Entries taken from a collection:

(* ===== verification/DFAMinimizer.v ===== *)
(** * [WebCore/contentextensions/DFAMinimizer.cpp]: simplification and minimization

    [simplifyTransitions], the class [FullGraphPartition] and
    [DFAMinimizer::minimize], on the automata of DFA.v and the partitions of
    Partition.v.  [None] is an index out of range, a failed [RELEASE_ASSERT], or
    not enough fuel for a loop whose bound grows while it runs. *)

From S2P Require Import Prelude HashTable DFA Partition.

(** ** [simplifyTransitions] *)

(** The node gets a fallback: it has, it is meant, a transition on each character
    but the end of the input. *)
(** WebCore/contentextensions/DFAMinimizer.cpp:51-53 [simplifyTransitions] *)
Definition wants_fallback (node : DFANode) (dfa : DFA) : option bool :=
  if hasFallbackTransition node then Some false
  else if m_transitionsLength node =? 126
  then contains ← containsTransition node 0 dfa; Some (negb contains)
  else if m_transitionsLength node =? 127 then containsTransition node 0 dfa
  else Some false.

(** The first target that is reached by the greatest number of transitions, with that number. *)
(** WebCore/contentextensions/DFAMinimizer.cpp:54-71 [simplifyTransitions] *)
Definition best_target (transitions : list (N * N)) : N * N :=
  let '(_, bestTarget, bestTargetScore) :=
    foldl (fun '(targetHistogram, bestTarget, bestTargetScore) (transition : N * N) =>
        if transition.1 =? 0 then (targetHistogram, bestTarget, bestTargetScore)
        else
          let transitionTarget := transition.2 in
          let '(added, isNewEntry) := hmap_add transitionTarget 1 targetHistogram in
          let value := default 0 (hmap_find transitionTarget added) in
          let value' := if isNewEntry then value else wrap32 (value + 1) in
          let targetHistogram' := hmap_set transitionTarget value' added in
          if bestTargetScore <? value' then (targetHistogram', transitionTarget, value')
          else (targetHistogram', bestTarget, bestTargetScore))
      ([], max32, 0) transitions in
  (bestTarget, bestTargetScore).

(** [vector[start + i] = values[i]] for all the values. *)
Definition write_all {A} (vector : list A) (start : N) (values : list A) : option (list A) :=
  foldM (fun vector i => x ← values !!N i; vec_set vector (wrap32 (start + i)) x)
    vector (for_range 0 (N.of_nat (length values))).

(** The transitions of a node that has a fallback, without those that lead where
    the fallback does.  [fallback] is written after them, on the slots the node
    already has. *)
(** WebCore/contentextensions/DFAMinimizer.cpp:90-111 [simplifyTransitions] *)
Definition rewrite_transitions (dfa : DFA) (index : N) (node : DFANode) (hadFallbackTransition : bool)
    (newFallbackDestination : N) : option DFA :=
  oldTransitions ← node_transitions node dfa;
  let availableSlotCount := N.of_nat (length oldTransitions) + (if hadFallbackTransition then 1 else 0) in
  let newTransitions := filter (fun t : N * N => t.2 <> newFallbackDestination) oldTransitions in
  let size := N.of_nat (length newTransitions) in
  _ ← release_assert (size + 1 <=? availableSlotCount);
  let firstSlot := m_transitionsStart node in
  let node' := resetTransitions node firstSlot size in
  t1 ← write_all (transitions dfa) firstSlot newTransitions;
  t2 ← foldM (fun t i => vec_set t (wrap32 (firstSlot + i)) (max8, max32)) t1 (for_range size availableSlotCount);
  t3 ← vec_set t2 (wrap32 (firstSlot + size)) (max8, newFallbackDestination);
  nodes' ← vec_set (nodes dfa) index node';
  Some (with_nodes (with_transitions dfa t3) nodes').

What you should do:
Write out the records in full, exactly as they appear above.

Exercise output:
(* ===== verification/DFAMinimizer.v ===== *)
(** * [WebCore/contentextensions/DFAMinimizer.cpp]: simplification and minimization

    [simplifyTransitions], the class [FullGraphPartition] and
    [DFAMinimizer::minimize], on the automata of DFA.v and the partitions of
    Partition.v.  [None] is an index out of range, a failed [RELEASE_ASSERT], or
    not enough fuel for a loop whose bound grows while it runs. *)

From S2P Require Import Prelude HashTable DFA Partition.

(** ** [simplifyTransitions] *)

(** The node gets a fallback: it has, it is meant, a transition on each character
    but the end of the input. *)
(** WebCore/contentextensions/DFAMinimizer.cpp:51-53 [simplifyTransitions] *)
Definition wants_fallback (node : DFANode) (dfa : DFA) : option bool :=
  if hasFallbackTransition node then Some false
  else if m_transitionsLength node =? 126
  then contains ← containsTransition node 0 dfa; Some (negb contains)
  else if m_transitionsLength node =? 127 then containsTransition node 0 dfa
  else Some false.

(** The first target that is reached by the greatest number of transitions, with that number. *)
(** WebCore/contentextensions/DFAMinimizer.cpp:54-71 [simplifyTransitions] *)
Definition best_target (transitions : list (N * N)) : N * N :=
  let '(_, bestTarget, bestTargetScore) :=
    foldl (fun '(targetHistogram, bestTarget, bestTargetScore) (transition : N * N) =>
        if transition.1 =? 0 then (targetHistogram, bestTarget, bestTargetScore)
        else
          let transitionTarget := transition.2 in
          let '(added, isNewEntry) := hmap_add transitionTarget 1 targetHistogram in
          let value := default 0 (hmap_find transitionTarget added) in
          let value' := if isNewEntry then value else wrap32 (value + 1) in
          let targetHistogram' := hmap_set transitionTarget value' added in
          if bestTargetScore <? value' then (targetHistogram', transitionTarget, value')
          else (targetHistogram', bestTarget, bestTargetScore))
      ([], max32, 0) transitions in
  (bestTarget, bestTargetScore).

(** [vector[start + i] = values[i]] for all the values. *)
Definition write_all {A} (vector : list A) (start : N) (values : list A) : option (list A) :=
  foldM (fun vector i => x ← values !!N i; vec_set vector (wrap32 (start + i)) x)
    vector (for_range 0 (N.of_nat (length values))).

(** The transitions of a node that has a fallback, without those that lead where
    the fallback does.  [fallback] is written after them, on the slots the node
    already has. *)
(** WebCore/contentextensions/DFAMinimizer.cpp:90-111 [simplifyTransitions] *)
Definition rewrite_transitions (dfa : DFA) (index : N) (node : DFANode) (hadFallbackTransition : bool)
    (newFallbackDestination : N) : option DFA :=
  oldTransitions ← node_transitions node dfa;
  let availableSlotCount := N.of_nat (length oldTransitions) + (if hadFallbackTransition then 1 else 0) in
  let newTransitions := filter (fun t : N * N => t.2 <> newFallbackDestination) oldTransitions in
  let size := N.of_nat (length newTransitions) in
  _ ← release_assert (size + 1 <=? availableSlotCount);
  let firstSlot := m_transitionsStart node in
  let node' := resetTransitions node firstSlot size in
  t1 ← write_all (transitions dfa) firstSlot newTransitions;
  t2 ← foldM (fun t i => vec_set t (wrap32 (firstSlot + i)) (max8, max32)) t1 (for_range size availableSlotCount);
  t3 ← vec_set t2 (wrap32 (firstSlot + size)) (max8, newFallbackDestination);
  nodes' ← vec_set (nodes dfa) index node';
  Some (with_nodes (with_transitions dfa t3) nodes').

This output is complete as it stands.